Ce devait être le quartier général de la riposte iranienne, en cas d’attaque d’Israël et des Etats-Unis. Un bunker au cœur de Téhéran, enterré plusieurs dizaines de mètres sous terre. Il a été bombardé en ouverture de la guerre, le matin du samedi 28 février, dans des frappes tuant Ali Khamenei, le Guide suprême, et de nombreux hauts responsables. Le renseignement israélien a ensuite appris que le centre de commandement continuait de fonctionner. Les avions de chasse de l’Etat hébreu sont revenus le bombarder à trois reprises. Dans la nuit de jeudi 5 mars au vendredi 6 mars, 50 appareils ont tiré une centaine de bombes.

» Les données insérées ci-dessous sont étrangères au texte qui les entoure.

(* ===== verification/ServiceHolds.v ===== *)
(** * Requirement holds of the service manager

    The invariant of the machine of [Services]: starts and stops of a service exclude
    each other, the definition and the driver of a start are the service's own, the
    holds a service has on its requirements and the dependents those keep agree, and a
    service that is held is neither stopped nor dropped by a reload. *)
From S2P Require Import Prelude GoIO GoStrings Requirements Services.
Import Services.

Module Holds.
Local Open Scope nat_scope.

(** ** The shape of an activity *)

Inductive phase :=
| Before (stop : option nat)
| Waking (out : gset string) (ok : bool)
| Held
| Loose (release : list nat).

(** What the invariant needs of a program counter: a run with its phase, a stop that
    drives the driver, a goroutine of [wakeRequirements], or holds that wait for their
    release. *)
Inductive shape :=
| ShRun (r : run) (ph : phase)
| ShStop (s : nat)
| ShChild (owner : nat) (id : string) (call : nat) (held : bool)
| ShRel (closed : bool) (release : list nat)
| ShNone.

Fixpoint shape_of (p : pc) : shape :=
  match p with
  | PRunBegin r stop => ShRun r (Before stop)
  | PRunWake r out _ err => ShRun r (Waking out (match err with None => true | Some _ => false end))
  | PRunState r _ | PRunStart r _ | PRunPoll r _ | PRunTick r _ _ | PRunFailed r _ _ => ShRun r Held
  | PRunDetach r _ None _ _ => ShRun r Held
  | PRunDetach r _ (Some _) _ _ => ShRun r (Loose [])
  | PRunRelease r _ release => ShRun r (Loose release)
  | PWake owner _ id call | PWakeWait owner _ id call _ => ShChild owner id call false
  | PWakeRes owner id call _ _ => ShChild owner id call true
  | PWakeSend owner id call _ err => ShChild owner id call (match err with None => true | Some _ => false end)
  | PStopping s _ _ _ | PStopCheck s _ _ _ => ShStop s
  | PStopRelease release _ _ => ShRel true release
  | PRefRelease release _ => ShRel false release
  | PAwait _ p => shape_of p
  | _ => ShNone
  end.

Definition releases (sh : shape) : list nat :=
  match sh with ShRun _ (Loose l) | ShRel _ l => l | _ => [] end.

(** An activity whose channel has not been closed; that of a stop is closed before its
    holds are released. *)
Definition open_shape (sh : shape) : bool := match sh with ShRel true _ => false | _ => true end.

Definition shapes (m : Manager) : gmap nat shape := shape_of <$> acts m.

(** A hold that was detached from its owner and is not released yet: it is in the list of
    an activity, or in [ex], the list a section is building. *)
Definition pending (ex : list nat) (S : gmap nat shape) (h : nat) : Prop :=
  h ∈ ex \/ exists k sh, S !! k = Some sh /\ h ∈ releases sh.

(** ** The invariant *)
Definition core (x : service) :=
  (def x, driver x, inflight x, stopping x, requirements x, dependents x).

Record inv (ex : list nat) (S : gmap nat shape) (m : Manager) : Prop := {
  i_fresh_act : forall k, next m <= k -> S !! k = None;
  i_fresh_svc : forall s, next m <= s ->
    inflight (svc m s) = None /\ stopping (svc m s) = None /\ requirements (svc m s) = ∅ /\
    dependents (svc m s) = ∅;
  i_fresh_hold : forall h, next m <= h -> holds m !! h = None;
  i_fresh_closed : forall c, c ∈ closed m -> c < next m;
  i_open : forall k sh, S !! k = Some sh -> open_shape sh = true -> k ∉ closed m;
  i_reload : forall ch, reloadDone m = Some ch -> ch < next m /\ S !! ch = None;
  i_ids : forall id s, services m !! id = Some s -> ID (def (svc m s)) = id /\ s < next m;
  i_run : forall c r ph, S !! c = Some (ShRun r ph) ->
    inflight (svc m (r_svc r)) = Some c /\ def (svc m (r_svc r)) = r_def r /\
    driver (svc m (r_svc r)) = r_driver r;
  i_run_stop : forall c r ph, S !! c = Some (ShRun r ph) ->
    stopping (svc m (r_svc r)) = None \/
    exists ch, ph = Before (Some ch) /\ stopping (svc m (r_svc r)) = Some ch;
  i_inflight : forall s c, inflight (svc m s) = Some c ->
    exists r ph, S !! c = Some (ShRun r ph) /\ r_svc r = s;
  i_stop : forall k s, S !! k = Some (ShStop s) -> stopping (svc m s) = Some k;
  i_stopping : forall s k, stopping (svc m s) = Some k ->
    S !! k = Some (ShStop s) /\ dependents (svc m s) = ∅;
  i_reg : forall q, dependents (svc m q) <> ∅ -> services m !! ID (def (svc m q)) = Some q;
  i_req : forall o id h, requirements (svc m o) !! id = Some h ->
    exists q, holds m !! h = Some (mkHold o q false) /\ ID (def (svc m q)) = id /\
      dependents (svc m q) !! o = Some h /\ ~ pending ex S h;
  i_dep : forall q o h, dependents (svc m q) !! o = Some h ->
    holds m !! h = Some (mkHold o q false) /\
    (requirements (svc m o) !! ID (def (svc m q)) = Some h \/ pending ex S h);
  i_pend : forall h, pending ex S h -> is_Some (holds m !! h);
  i_wake : forall c r out, S !! c = Some (ShRun r (Waking out true)) ->
    forall id, id ∈ Requires (r_def r) -> id ∈ out \/ is_Some (requirements (svc m (r_svc r)) !! id);
  i_held : forall c r, S !! c = Some (ShRun r Held) ->
    forall id, id ∈ Requires (r_def r) -> is_Some (requirements (svc m (r_svc r)) !! id);
  i_child : forall k o id c held, S !! k = Some (ShChild o id c held) ->
    exists r out ok, S !! c = Some (ShRun r (Waking out ok)) /\ r_svc r = o /\ id ∈ out /\
      (held = true -> is_Some (requirements (svc m o) !! id));
  i_child_unique : forall k1 k2 o1 o2 id c h1 h2,
    S !! k1 = Some (ShChild o1 id c h1) -> S !! k2 = Some (ShChild o2 id c h2) -> k1 = k2
}.

(** ** What the primitive operations change *)

Lemma svc_upd s f m t : svc (upd s f m) t = if decide (t = s) then f (svc m s) else svc m t.
Proof.
  unfold upd, svc, m_heap; cbn [heap]. destruct (decide (t = s)) as [->|Hn].
  - by rewrite lookup_insert_eq.
  - by rewrite lookup_insert_ne by done.
Qed.

Lemma svc_upd_eq s f m : svc (upd s f m) s = f (svc m s).
Proof. rewrite svc_upd. by destruct (decide (s = s)). Qed.

Lemma svc_upd_ne s f m t : t <> s -> svc (upd s f m) t = svc m t.
Proof. intros Hn. rewrite svc_upd. by destruct (decide (t = s)). Qed.

(** Two managers that the invariant does not tell apart. *)
Record same_view (m m' : Manager) : Prop := {
  v_core : forall s, core (svc m' s) = core (svc m s);
  v_services : services m' = services m;
  v_holds : holds m' = holds m;
  v_closed : closed m' = closed m;
  v_reload : reloadDone m' = reloadDone m;
  v_next : next m' = next m
}.

#[export] Instance same_view_refl : Reflexive same_view.
Proof. split; done. Qed.

#[export] Instance same_view_trans : Transitive same_view.
Proof. intros a b c [] []. split; intros; congruence. Qed.

Lemma core_fields x y : core x = core y ->
  def x = def y /\ driver x = driver y /\ inflight x = inflight y /\ stopping x = stopping y /\
  requirements x = requirements y /\ dependents x = dependents y.
Proof. unfold core. intros. by simplify_eq. Qed.

(** A field an update leaves alone. *)
Lemma upd_field {A} (F : service -> A) s f m t :
  (forall x, F (f x) = F x) -> F (svc (upd s f m) t) = F (svc m t).
Proof. intros Hf. rewrite svc_upd. destruct (decide (t = s)) as [->|]; [apply Hf|done]. Qed.

(** Equations for the fields of all services that [tac] proves unchanged. *)
Ltac field_eqs m m' tac :=
  try assert (Hd : forall t, def (svc m' t) = def (svc m t)) by (intros t; tac def t);
  try assert (Hdr : forall t, driver (svc m' t) = driver (svc m t)) by (intros t; tac driver t);
  try assert (Hi : forall t, inflight (svc m' t) = inflight (svc m t)) by (intros t; tac inflight t);
  try assert (Hst : forall t, stopping (svc m' t) = stopping (svc m t)) by (intros t; tac stopping t);
  try assert (Hr : forall t, requirements (svc m' t) = requirements (svc m t)) by (intros t; tac requirements t);
  try assert (Hde : forall t, dependents (svc m' t) = dependents (svc m t)) by (intros t; tac dependents t).

Ltac by_upd F t := refine (upd_field F _ _ _ t _); intros; reflexivity.

Lemma inv_view ex S m m' : same_view m m' -> inv ex S m -> inv ex S m'.
Proof.
  intros [Hc Hs Hh Hcl Hre Hn] I. field_eqs m m' ltac:(fun F t => apply (core_fields _ _ (Hc t))).
  destruct I. split; intros *; rewrite ?Hc, ?Hs, ?Hh, ?Hcl, ?Hre, ?Hn, ?Hd, ?Hdr, ?Hi, ?Hst, ?Hr, ?Hde; eauto.
  intros Hq. destruct (i_req0 o id h Hq) as (q&?&?&?&?). exists q. rewrite Hd, Hde. done.
Qed.

(** An update of a service that leaves the fields of the invariant alone. *)
Lemma view_upd s f m : (forall x, core (f x) = core x) -> same_view m (upd s f m).
Proof.
  intros Hf. split; try done. intros t. rewrite svc_upd. destruct (decide (t = s)) as [->|]; [|done]. apply Hf.
Qed.

(** ** Changes of activities *)

Definition releases_at (S : gmap nat shape) (k : nat) : list nat := default [] (releases <$> S !! k).

Lemma pending_insert ex S k sh h :
  releases sh = releases_at S k -> pending ex (<[k := sh]> S) h <-> pending ex S h.
Proof.
  intros Hr. unfold pending. split; (intros [?|(j&sh'&Hj&Hin)]; [by left|]).
  - apply lookup_insert_Some in Hj as [[<- ->]|[Hne Hj]]; [|right; eauto].
    rewrite Hr in Hin. unfold releases_at in Hin. destruct (S !! k) as [old|] eqn:E; cbn in Hin; [right; eauto|].
    by apply not_elem_of_nil in Hin.
  - right. destruct (decide (j = k)) as [->|Hne].
    + exists k, sh. rewrite lookup_insert_eq. split; [done|]. rewrite Hr. unfold releases_at. by rewrite Hj.
    + exists j, sh'. by rewrite lookup_insert_ne by done.
Qed.

Lemma pending_delete ex S k h : releases_at S k = [] -> pending ex (delete k S) h <-> pending ex S h.
Proof.
  intros Hr. unfold pending. split; (intros [?|(j&sh'&Hj&Hin)]; [by left|right]).
  - apply lookup_delete_Some in Hj as [? ?]. eauto.
  - exists j, sh'. split; [|done]. rewrite lookup_delete_ne; [done|]. intros ->.
    unfold releases_at in Hr. rewrite Hj in Hr. cbn in Hr. rewrite Hr in Hin. by apply not_elem_of_nil in Hin.
Qed.

(** Shapes the invariant says nothing about. *)
Definition inert (sh : shape) : bool := match sh with ShNone | ShRel _ [] => true | _ => false end.
Definition inert_at (S : gmap nat shape) (k : nat) : Prop :=
  match S !! k with Some sh => inert sh = true | None => True end.

Lemma inert_releases S k : inert_at S k -> releases_at S k = [].
Proof. unfold inert_at, releases_at. by destruct (S !! k) as [[| | |? []|]|]. Qed.
Lemma Inv_stop_section m k s t idle parent :
  Inv m -> acts m !! k = Some (PStop t idle parent) -> Inv (stop_section k s t idle parent m).
Proof.
  intros I Hk. assert (Hret : forall e, Inv (ret k parent e m)) by (intros e; by eapply Inv_ret).
  unfold stop_section. destruct (bool_decide (services m !! _ = Some s)) eqn:Hreg; [|apply Hret].
  apply bool_decide_eq_true in Hreg. cbn [negb].
  destruct (bool_decide (dependents (svc m s) = ∅)) eqn:Hdep; [|apply Hret]. apply bool_decide_eq_true in Hdep.
  cbn [negb]. destruct (idle && _); [apply Hret|].
  destruct (inflight (svc m s)) eqn:Hi; [by eapply Inv_set_inert|].
  destruct (stopping (svc m s)) eqn:Hst; [by eapply Inv_set_inert|].
  unfold Inv. rewrite shapes_set, inv_set_act. change (shapes (upd s ?f m)) with (shapes m).
  apply inv_stop_begin; try done; [by apply shapes_lookup in Hk|]. by apply (i_ids _ _ _ I) in Hreg as [_ ?].
Qed.

Lemma Inv_stop_turn m k t idle parent m' :
  Inv m -> acts m !! k = Some (PStop t idle parent) -> stop_turn k t idle parent m = Some m' -> Inv m'.
Proof.
  intros I Hk. unfold stop_turn. destruct t as [id|s].
  - destruct (reloadDone m); [done|].
    destruct (services m !! id); intros [= <-]; [by apply Inv_stop_section|by eapply Inv_ret].
  - destruct (_ && _); intros [= <-]; [by eapply Inv_ret|by apply Inv_stop_section].
Qed.

Lemma unheld_stopping ex S m k s : inv ex S m -> S !! k = Some (ShStop s) -> unheld S s.
Proof.
  intros I Hk c r ph Hc E. pose proof (i_stop _ _ _ I _ _ Hk) as Hs.
  destruct (i_run_stop _ _ _ I _ _ _ Hc) as [?|(ch&->&_)]; [congruence|done].
Qed.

L’exemple témoigne de la méthode suivie pour désarmer le régime iranien et cibler ses dirigeants. Depuis sept jours, Israël et les Etats-Unis, en toute coordination, pilonnent sans relâche les centres militaires, les casernes, les ports, les navires. « L’objectif est de briser l’échine de l’ennemi et de briser séparément chacune des vertèbres de cette colonne vertébrale », selon l’image utilisée, vendredi, par un analyste israélien au cours d’un séminaire du cercle de réflexion Jerusalem Institute for Strategy and Security (JISS).
Une semaine seulement après le début de la guerre contre l’Iran, le Moyen-Orient est bouleversé, à tous les sens du terme. Israël et les Etats-Unis peuvent se prévaloir de plusieurs succès spectaculaires : la maîtrise presque totale du ciel iranien, la destruction de 60 % des lanceurs de missiles, l’élimination de nombreux chefs politiques et militaires, la disparition de trente navires iraniens ou la destruction (non vérifiable) de centres nucléaires secrets près de Téhéran. Tout cela sans pertes majeures pour les deux armées, à l’exception de six soldats américains tués au Koweït.